Australia needs a modern fit for purpose aged care system that is affordable and responsive to the needs of older people and their families. At the same time, it must not impose an inequitable burden on younger people.

In final submissions to the Aged Care Royal Commission, the first recommendation by Senior Counsel is a new aged care act in which the first object is to:

“provide a system of aged care based on a universal right to high quality, safe and timely support and care to: i. assist older people to live an active, self-determined and meaningful life, and ii. ensure older people receive high quality care in a safe and caring environment for dignified living in old age. [Link
https://agedcare.royalcommission.gov.au/media/29098]

At first reading, this objective is compelling. Aged care should be a human right. Older people have made a significant contribution to Australia and they have made Australia what it is today. It is now time for Australia to step up and meet their care needs in old age.

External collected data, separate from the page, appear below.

(** The loop over the body of an inlined call is not one of those
    sequences: it has no test, and after the [return 1] of
    [def f(): return 1 / x = 1], called by [f()], the assignment is still
    visited, from none. *)
Example inlined_body_not_guarded (depth : nat) :
  parse_tree (S (S depth))
    [FunctionDef "f" [] [Return (Ok "return 1"); Assign (Ok "x = 1")];
     Expr (Ok "f()") (Some "f")] =
  Ok ([("N0", NodeData "Start" ("((", "))"));
       ("N1", NodeData "f()" ("[", "]"));
       ("N2", NodeData "return 1" ("(", ")"));
       ("N3", NodeData "x = 1" ("[/", "/]"));
       ("N4", NodeData "End" ("((", "))"))],
      [(Some "N0", Some "N1", "");
       (Some "N1", Some "N2", "");
       (None, Some "N3", "");
       (Some "N3", Some "N4", "")]).
Proof. reflexivity. Qed.

(** ** C10: loop context in an inlined call *)

(** [def f(): break] called in [while c: f()]: the break of the inlined
    body goes from the call-site node [N3] to [N2], the exit of the loop. *)
Example inlined_break_graph (depth : nat) :
  parse_tree (S (S (S depth)))
    [FunctionDef "f" [] [Break]; While (Ok "c") [Expr (Ok "f()") (Some "f")] []] =
  Ok ([("N0", NodeData "Start" ("((", "))"));
       ("N1", NodeData "While c" ("{{", "}}"));
       ("N2", NodeData " " ("((", "))"));
       ("N3", NodeData "f()" ("[", "]"));
       ("N4", NodeData "End" ("((", "))"))],
      [(Some "N0", Some "N1", "");
       (Some "N1", Some "N3", "");
       (Some "N3", Some "N2", "break");
       (Some "N1", Some "N2", "End Loop");
       (Some "N2", Some "N4", "")]).
Proof. reflexivity. Qed.

(** C10. A call of a function of the table (not print or input), whose
    text [ast.unparse] returns, is a call-site node followed by the visit
    of every statement of the callee's body with the caller's
    [loop_start_id] and [loop_exit_id]; so when the body reaches a break
    (or a continue) after statements that leave the running id [cur], and
    the call is made with a loop exit [le] (or loop header [ls]), the edge
    [cur -> le] labelled break (or [cur -> ls] labelled continue) is
    appended, and the rest of the body is visited from none; and a break
    or continue that the body reaches without entering a loop of its own,
    in the body itself, in a branch of a conditional, among the children
    of a generic node or in the body of a further inlined call, to any
    depth, leaves its edge to the caller's exit or header in the edges of
    the call, right after the edges that were there when it was reached. *)
Theorem inlined_call_keeps_loop_context
    (functions : list (string * function_record)) (depth : nat)
    (lbl func_id : string) (fn : function_record) (p ls le : pyid)
    (st : state) :
  is_io_name func_id = false ->
  dict_get func_id functions = Some fn ->
  let call_site := with_node lbl ("[", "]") p st in
  let call_id := Some (node_name (node_counter st)) in
  visit functions (S depth) (Expr (Ok lbl) (Some func_id)) p ls le st =
    for_inlined (fun s last => visit functions depth s last ls le)
      (fn_body fn) call_id call_site /\
  (forall (pre rest : list node) (cur : pyid) (st1 : state),
     fn_body fn = pre ++ Break :: rest ->
     for_inlined (fun s last => visit functions (S depth) s last ls le)
       pre call_id call_site = Ok (cur, st1) ->
     truthy le = true ->
     visit functions (S (S depth)) (Expr (Ok lbl) (Some func_id)) p ls le st =
       for_inlined (fun s last => visit functions (S depth) s last ls le)
         rest None
         (State (nodes st1) (edges st1 ++ [(cur, le, "break")])
                (node_counter st1))) /\
  (forall (pre rest : list node) (cur : pyid) (st1 : state),
     fn_body fn = pre ++ Continue :: rest ->
     for_inlined (fun s last => visit functions (S depth) s last ls le)
       pre call_id call_site = Ok (cur, st1) ->
     truthy ls = true ->
     visit functions (S (S depth)) (Expr (Ok lbl) (Some func_id)) p ls le st =
       for_inlined (fun s last => visit functions (S depth) s last ls le)
         rest None
         (State (nodes st1) (edges st1 ++ [(cur, ls, "continue")])
                (node_counter st1))) /\
  (forall (jump : node) (src : pyid) (st1 : state) (r : pyid) (st' : state),
     is_jump jump = true -> truthy (jump_target ls le jump) = true ->
     reaches functions ls le jump false depth (fn_body fn) call_id call_site
       src st1 ->
     visit functions (S depth) (Expr (Ok lbl) (Some func_id)) p ls le st
       = Ok (r, st') ->
     exists after,
       edges st' = edges st1 ++ jump_edge ls le jump src :: after).
Proof.
  intros Hio Hfn call_site call_id.
  assert (Heq : forall d,
    visit functions (S d) (Expr (Ok lbl) (Some func_id)) p ls le st =
    for_inlined (fun s last => visit functions d s last ls le)
      (fn_body fn) call_id call_site).
  { intros d. simpl. by rewrite Hio, Hfn. }
  split; [apply Heq|]. split; [|split].
  - intros pre rest cur st1 Hbody Hpre Hle.
    rewrite Heq, Hbody, for_inlined_app. unfold bind. rewrite Hpre.
    cbn [for_inlined]. unfold bind. by rewrite visit_Break, Hle.
  - intros pre rest cur st1 Hbody Hpre Hls.
    rewrite Heq, Hbody, for_inlined_app. unfold bind. rewrite Hpre.
    cbn [for_inlined]. unfold bind. by rewrite visit_Continue, Hls.
  - intros jump src st1 r st' Hjump Htarget Hreach. rewrite Heq.
    intros Hrun.
    destruct (reaches_edges_from _ _ _ _ _ _ _ _ _ _ _ Hreach Hjump Htarget
                _ _ Hrun) as [more Hmore].
    exists more. by rewrite Hmore, <- app_assoc.
Qed.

A critical question is how to fund these care needs. In a previous hearing of the Royal Commission, the Commissioners heard evidence about the pros and cons of three possible models to finance aged care going forward: more taxpayer funding via a Medicare style levy or the like, a social insurance model or a private insurance model [link

https://agedcare.royalcommission.gov.au/publications/consultation-paper-2-financing-aged-care
]. Senior Counsel submissions did not make recommendations about these options. However, the detail will not change the overall conclusion. There is no other option than that governments (taxpayers) will continue to bear most aged care costs into the future.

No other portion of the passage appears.